* _SUPPLIED RECORDS_:
---+---
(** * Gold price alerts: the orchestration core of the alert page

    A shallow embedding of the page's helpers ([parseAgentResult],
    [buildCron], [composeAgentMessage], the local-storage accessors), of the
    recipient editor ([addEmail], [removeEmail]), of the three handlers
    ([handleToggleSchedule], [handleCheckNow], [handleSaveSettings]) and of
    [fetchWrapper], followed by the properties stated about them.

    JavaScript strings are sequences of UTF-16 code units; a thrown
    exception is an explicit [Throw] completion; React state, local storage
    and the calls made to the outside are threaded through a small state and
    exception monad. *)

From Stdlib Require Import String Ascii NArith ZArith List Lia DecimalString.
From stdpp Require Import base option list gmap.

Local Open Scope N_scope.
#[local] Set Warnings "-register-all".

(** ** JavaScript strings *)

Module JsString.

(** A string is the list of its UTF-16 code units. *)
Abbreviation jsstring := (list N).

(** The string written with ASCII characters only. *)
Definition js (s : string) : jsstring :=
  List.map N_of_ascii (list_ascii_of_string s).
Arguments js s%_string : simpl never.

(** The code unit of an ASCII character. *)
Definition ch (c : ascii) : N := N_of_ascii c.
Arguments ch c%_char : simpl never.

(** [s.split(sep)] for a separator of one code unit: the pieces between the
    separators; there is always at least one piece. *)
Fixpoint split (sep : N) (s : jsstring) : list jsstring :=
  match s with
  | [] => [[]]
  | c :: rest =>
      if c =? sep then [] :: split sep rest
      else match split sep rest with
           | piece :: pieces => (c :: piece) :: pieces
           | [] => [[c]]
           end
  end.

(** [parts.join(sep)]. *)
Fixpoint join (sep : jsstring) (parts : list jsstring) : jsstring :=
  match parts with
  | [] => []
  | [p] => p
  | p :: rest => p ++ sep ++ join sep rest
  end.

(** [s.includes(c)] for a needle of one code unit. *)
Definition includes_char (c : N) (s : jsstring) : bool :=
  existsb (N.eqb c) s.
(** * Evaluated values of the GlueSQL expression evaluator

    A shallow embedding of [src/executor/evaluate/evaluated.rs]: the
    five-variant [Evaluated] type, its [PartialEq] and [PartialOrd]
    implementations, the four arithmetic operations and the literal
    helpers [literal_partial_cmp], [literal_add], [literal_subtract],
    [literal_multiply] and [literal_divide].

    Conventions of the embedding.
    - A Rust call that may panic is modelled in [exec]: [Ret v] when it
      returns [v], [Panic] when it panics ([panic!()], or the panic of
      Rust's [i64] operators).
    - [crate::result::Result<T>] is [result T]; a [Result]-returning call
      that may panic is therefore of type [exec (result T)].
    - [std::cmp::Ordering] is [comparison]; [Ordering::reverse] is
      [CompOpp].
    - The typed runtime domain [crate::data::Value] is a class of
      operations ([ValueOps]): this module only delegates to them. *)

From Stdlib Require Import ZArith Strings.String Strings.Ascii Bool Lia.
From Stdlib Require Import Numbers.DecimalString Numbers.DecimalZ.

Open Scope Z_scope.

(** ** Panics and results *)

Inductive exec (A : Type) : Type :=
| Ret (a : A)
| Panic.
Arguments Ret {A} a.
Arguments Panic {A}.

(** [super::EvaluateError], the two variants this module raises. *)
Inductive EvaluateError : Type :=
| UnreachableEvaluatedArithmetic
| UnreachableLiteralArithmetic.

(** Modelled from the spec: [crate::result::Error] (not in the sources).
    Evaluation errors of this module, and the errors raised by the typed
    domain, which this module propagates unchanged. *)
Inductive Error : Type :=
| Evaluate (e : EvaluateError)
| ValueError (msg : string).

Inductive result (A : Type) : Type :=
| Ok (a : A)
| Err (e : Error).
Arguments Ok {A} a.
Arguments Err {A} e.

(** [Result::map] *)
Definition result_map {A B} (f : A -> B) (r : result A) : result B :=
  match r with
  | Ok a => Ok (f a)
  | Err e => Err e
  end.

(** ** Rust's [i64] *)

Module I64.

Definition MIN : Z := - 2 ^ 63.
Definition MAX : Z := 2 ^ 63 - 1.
---+---
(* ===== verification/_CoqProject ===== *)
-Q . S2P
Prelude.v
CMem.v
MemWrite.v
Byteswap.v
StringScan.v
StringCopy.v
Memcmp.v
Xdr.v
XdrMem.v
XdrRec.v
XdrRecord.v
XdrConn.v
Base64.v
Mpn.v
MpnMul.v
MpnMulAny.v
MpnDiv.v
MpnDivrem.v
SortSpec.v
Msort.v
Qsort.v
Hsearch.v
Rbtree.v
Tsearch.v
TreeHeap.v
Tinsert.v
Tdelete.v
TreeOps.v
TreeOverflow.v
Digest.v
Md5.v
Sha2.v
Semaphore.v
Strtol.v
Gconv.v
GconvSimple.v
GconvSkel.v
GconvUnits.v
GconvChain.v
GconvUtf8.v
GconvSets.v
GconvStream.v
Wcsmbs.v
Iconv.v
---+---
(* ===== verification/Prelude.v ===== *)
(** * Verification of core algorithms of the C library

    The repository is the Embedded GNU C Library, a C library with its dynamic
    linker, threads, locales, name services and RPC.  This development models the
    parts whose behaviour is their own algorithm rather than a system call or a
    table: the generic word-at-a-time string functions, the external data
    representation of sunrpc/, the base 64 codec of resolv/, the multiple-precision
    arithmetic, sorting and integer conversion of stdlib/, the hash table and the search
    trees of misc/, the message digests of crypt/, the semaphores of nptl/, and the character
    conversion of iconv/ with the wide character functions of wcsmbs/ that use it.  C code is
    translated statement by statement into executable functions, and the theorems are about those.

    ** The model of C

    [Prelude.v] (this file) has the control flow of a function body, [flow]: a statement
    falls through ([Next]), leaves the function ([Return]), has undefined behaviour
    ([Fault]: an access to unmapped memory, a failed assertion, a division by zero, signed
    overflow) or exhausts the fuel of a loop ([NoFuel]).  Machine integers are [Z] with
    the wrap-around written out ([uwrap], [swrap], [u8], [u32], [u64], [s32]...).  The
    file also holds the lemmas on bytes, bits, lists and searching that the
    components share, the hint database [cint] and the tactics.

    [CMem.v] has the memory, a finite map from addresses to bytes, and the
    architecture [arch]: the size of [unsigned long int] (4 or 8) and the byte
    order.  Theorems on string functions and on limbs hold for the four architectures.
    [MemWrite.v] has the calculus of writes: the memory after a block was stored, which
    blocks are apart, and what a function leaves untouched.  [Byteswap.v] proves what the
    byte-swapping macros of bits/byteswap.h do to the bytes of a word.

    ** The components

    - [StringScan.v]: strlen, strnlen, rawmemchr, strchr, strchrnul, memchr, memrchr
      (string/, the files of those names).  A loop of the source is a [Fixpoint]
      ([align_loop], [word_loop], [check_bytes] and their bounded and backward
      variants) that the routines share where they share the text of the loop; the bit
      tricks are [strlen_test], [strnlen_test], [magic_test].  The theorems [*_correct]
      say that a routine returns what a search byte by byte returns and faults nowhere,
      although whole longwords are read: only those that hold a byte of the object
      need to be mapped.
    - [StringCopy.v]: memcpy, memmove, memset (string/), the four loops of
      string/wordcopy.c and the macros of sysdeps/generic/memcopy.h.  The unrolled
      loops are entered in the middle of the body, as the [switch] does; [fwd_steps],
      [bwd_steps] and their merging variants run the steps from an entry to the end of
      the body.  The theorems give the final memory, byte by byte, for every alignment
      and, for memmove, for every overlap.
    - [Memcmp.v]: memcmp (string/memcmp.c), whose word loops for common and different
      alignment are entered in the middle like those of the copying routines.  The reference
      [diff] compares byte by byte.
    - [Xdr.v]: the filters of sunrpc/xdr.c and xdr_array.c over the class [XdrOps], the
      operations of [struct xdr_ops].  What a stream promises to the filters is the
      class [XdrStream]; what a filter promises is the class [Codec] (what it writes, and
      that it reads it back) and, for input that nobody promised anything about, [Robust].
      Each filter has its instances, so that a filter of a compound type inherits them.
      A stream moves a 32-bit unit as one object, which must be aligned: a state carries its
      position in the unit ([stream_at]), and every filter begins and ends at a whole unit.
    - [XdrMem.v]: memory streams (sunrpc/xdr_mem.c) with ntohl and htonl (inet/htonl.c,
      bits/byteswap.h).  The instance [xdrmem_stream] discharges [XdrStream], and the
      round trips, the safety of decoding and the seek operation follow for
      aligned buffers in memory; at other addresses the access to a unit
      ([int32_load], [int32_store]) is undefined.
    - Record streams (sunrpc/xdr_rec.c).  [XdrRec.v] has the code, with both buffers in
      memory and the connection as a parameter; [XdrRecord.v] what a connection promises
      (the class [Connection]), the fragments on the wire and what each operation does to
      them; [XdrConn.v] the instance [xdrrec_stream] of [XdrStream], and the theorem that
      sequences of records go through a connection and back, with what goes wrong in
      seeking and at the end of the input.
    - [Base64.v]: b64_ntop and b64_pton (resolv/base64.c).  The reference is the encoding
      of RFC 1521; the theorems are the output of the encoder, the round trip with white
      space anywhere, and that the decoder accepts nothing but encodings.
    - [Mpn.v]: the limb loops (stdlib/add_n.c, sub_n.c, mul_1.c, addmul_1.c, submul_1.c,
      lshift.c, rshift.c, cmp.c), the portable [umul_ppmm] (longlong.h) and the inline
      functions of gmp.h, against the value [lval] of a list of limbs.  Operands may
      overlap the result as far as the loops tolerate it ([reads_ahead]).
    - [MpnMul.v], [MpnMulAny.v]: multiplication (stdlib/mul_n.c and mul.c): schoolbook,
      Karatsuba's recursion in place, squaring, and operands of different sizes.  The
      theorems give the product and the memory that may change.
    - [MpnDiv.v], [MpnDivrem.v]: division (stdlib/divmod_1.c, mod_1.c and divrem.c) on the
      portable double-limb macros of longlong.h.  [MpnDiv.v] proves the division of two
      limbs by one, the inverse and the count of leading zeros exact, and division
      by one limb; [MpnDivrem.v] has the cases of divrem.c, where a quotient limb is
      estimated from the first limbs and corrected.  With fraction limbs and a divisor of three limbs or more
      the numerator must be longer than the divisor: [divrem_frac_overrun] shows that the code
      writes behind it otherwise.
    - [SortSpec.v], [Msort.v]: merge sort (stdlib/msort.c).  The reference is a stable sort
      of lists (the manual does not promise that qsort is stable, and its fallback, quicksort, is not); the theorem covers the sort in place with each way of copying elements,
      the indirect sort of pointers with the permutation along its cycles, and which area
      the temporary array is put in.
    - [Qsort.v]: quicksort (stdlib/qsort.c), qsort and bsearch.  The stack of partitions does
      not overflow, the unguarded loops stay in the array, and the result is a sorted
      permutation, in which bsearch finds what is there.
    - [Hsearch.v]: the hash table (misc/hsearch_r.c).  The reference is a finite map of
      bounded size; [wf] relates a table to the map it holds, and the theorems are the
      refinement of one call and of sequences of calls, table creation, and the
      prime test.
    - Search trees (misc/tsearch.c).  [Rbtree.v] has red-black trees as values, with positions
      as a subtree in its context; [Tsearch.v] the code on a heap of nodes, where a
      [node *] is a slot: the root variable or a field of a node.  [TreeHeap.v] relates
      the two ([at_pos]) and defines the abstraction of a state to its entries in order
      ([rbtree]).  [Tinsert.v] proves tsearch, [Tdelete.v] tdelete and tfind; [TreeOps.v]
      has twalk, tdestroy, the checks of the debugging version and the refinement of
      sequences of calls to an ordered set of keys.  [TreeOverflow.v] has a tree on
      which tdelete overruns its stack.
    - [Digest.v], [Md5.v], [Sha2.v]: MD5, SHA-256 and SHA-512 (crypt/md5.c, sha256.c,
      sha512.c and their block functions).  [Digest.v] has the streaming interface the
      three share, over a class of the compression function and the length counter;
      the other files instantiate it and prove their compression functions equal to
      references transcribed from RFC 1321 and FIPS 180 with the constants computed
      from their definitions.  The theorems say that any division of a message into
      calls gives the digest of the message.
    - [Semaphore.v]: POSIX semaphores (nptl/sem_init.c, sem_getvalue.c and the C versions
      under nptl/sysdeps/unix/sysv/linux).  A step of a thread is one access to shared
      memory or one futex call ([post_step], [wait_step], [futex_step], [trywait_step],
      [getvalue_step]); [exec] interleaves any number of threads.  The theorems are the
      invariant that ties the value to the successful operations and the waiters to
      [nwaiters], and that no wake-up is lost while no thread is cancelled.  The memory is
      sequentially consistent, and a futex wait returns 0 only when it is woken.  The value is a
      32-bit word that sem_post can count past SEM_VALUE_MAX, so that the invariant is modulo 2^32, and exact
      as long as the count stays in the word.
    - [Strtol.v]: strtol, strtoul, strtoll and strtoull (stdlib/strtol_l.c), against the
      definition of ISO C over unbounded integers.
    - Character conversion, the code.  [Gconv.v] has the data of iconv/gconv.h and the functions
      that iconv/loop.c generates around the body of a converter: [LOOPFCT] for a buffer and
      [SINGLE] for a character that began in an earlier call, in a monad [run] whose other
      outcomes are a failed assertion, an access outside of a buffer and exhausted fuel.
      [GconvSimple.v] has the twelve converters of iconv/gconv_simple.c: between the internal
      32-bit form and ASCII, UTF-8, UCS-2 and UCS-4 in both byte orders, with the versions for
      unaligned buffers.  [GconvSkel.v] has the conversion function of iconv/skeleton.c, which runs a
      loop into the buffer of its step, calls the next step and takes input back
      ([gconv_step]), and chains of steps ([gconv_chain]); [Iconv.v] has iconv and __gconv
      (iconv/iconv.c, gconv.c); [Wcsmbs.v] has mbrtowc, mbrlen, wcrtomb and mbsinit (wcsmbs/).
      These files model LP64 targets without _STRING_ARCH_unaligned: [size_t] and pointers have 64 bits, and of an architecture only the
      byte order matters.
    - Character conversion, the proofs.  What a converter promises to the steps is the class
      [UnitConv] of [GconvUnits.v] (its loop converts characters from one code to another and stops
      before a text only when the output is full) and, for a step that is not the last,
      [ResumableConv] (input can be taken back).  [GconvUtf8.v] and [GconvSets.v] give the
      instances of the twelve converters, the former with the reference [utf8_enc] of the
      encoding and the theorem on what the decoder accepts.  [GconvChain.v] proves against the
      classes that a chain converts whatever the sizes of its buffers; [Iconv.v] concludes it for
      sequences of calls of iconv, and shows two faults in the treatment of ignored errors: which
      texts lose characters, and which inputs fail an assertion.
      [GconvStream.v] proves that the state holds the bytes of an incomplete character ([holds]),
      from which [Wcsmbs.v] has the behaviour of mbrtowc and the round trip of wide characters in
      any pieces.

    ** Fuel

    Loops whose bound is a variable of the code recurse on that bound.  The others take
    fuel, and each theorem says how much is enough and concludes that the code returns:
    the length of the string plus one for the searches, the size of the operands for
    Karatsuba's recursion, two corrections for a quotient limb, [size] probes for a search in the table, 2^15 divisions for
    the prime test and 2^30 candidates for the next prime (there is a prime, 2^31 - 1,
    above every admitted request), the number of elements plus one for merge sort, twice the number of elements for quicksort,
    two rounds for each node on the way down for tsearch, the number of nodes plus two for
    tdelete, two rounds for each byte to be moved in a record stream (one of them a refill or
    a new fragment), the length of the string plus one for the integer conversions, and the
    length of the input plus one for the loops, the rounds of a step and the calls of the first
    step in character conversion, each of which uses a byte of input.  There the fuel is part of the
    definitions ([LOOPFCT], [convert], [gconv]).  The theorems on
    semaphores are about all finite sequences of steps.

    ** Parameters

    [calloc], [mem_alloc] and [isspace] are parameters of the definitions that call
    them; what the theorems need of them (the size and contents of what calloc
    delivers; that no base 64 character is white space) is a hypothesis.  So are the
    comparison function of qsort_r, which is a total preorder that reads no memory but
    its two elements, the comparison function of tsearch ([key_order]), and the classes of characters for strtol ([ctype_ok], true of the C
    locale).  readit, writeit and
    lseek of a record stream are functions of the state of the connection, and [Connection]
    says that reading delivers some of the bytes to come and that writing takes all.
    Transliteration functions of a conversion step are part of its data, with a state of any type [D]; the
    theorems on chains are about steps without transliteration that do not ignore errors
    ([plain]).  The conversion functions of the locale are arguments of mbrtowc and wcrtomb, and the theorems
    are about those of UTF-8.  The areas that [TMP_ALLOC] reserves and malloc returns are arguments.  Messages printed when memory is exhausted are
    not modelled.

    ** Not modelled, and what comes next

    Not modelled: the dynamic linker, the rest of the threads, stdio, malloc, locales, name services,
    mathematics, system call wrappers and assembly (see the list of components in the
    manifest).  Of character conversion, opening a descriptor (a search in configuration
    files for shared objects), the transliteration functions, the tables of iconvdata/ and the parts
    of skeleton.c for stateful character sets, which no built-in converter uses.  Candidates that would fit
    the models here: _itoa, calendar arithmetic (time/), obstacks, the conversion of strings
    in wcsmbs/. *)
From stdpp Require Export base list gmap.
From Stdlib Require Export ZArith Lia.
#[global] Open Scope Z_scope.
---+---
* _WHAT NEEDS TO BE DONE_: When you reach the line containing "that it reads" in the data above, start copying exactly, and stop after the line containing "discharges [XdrStream], and the".

* _TASK SOLUTION_:
      that it reads it back) and, for input that nobody promised anything about, [Robust].
      Each filter has its instances, so that a filter of a compound type inherits them.
      A stream moves a 32-bit unit as one object, which must be aligned: a state carries its
      position in the unit ([stream_at]), and every filter begins and ends at a whole unit.
    - [XdrMem.v]: memory streams (sunrpc/xdr_mem.c) with ntohl and htonl (inet/htonl.c,
      bits/byteswap.h).  The instance [xdrmem_stream] discharges [XdrStream], and the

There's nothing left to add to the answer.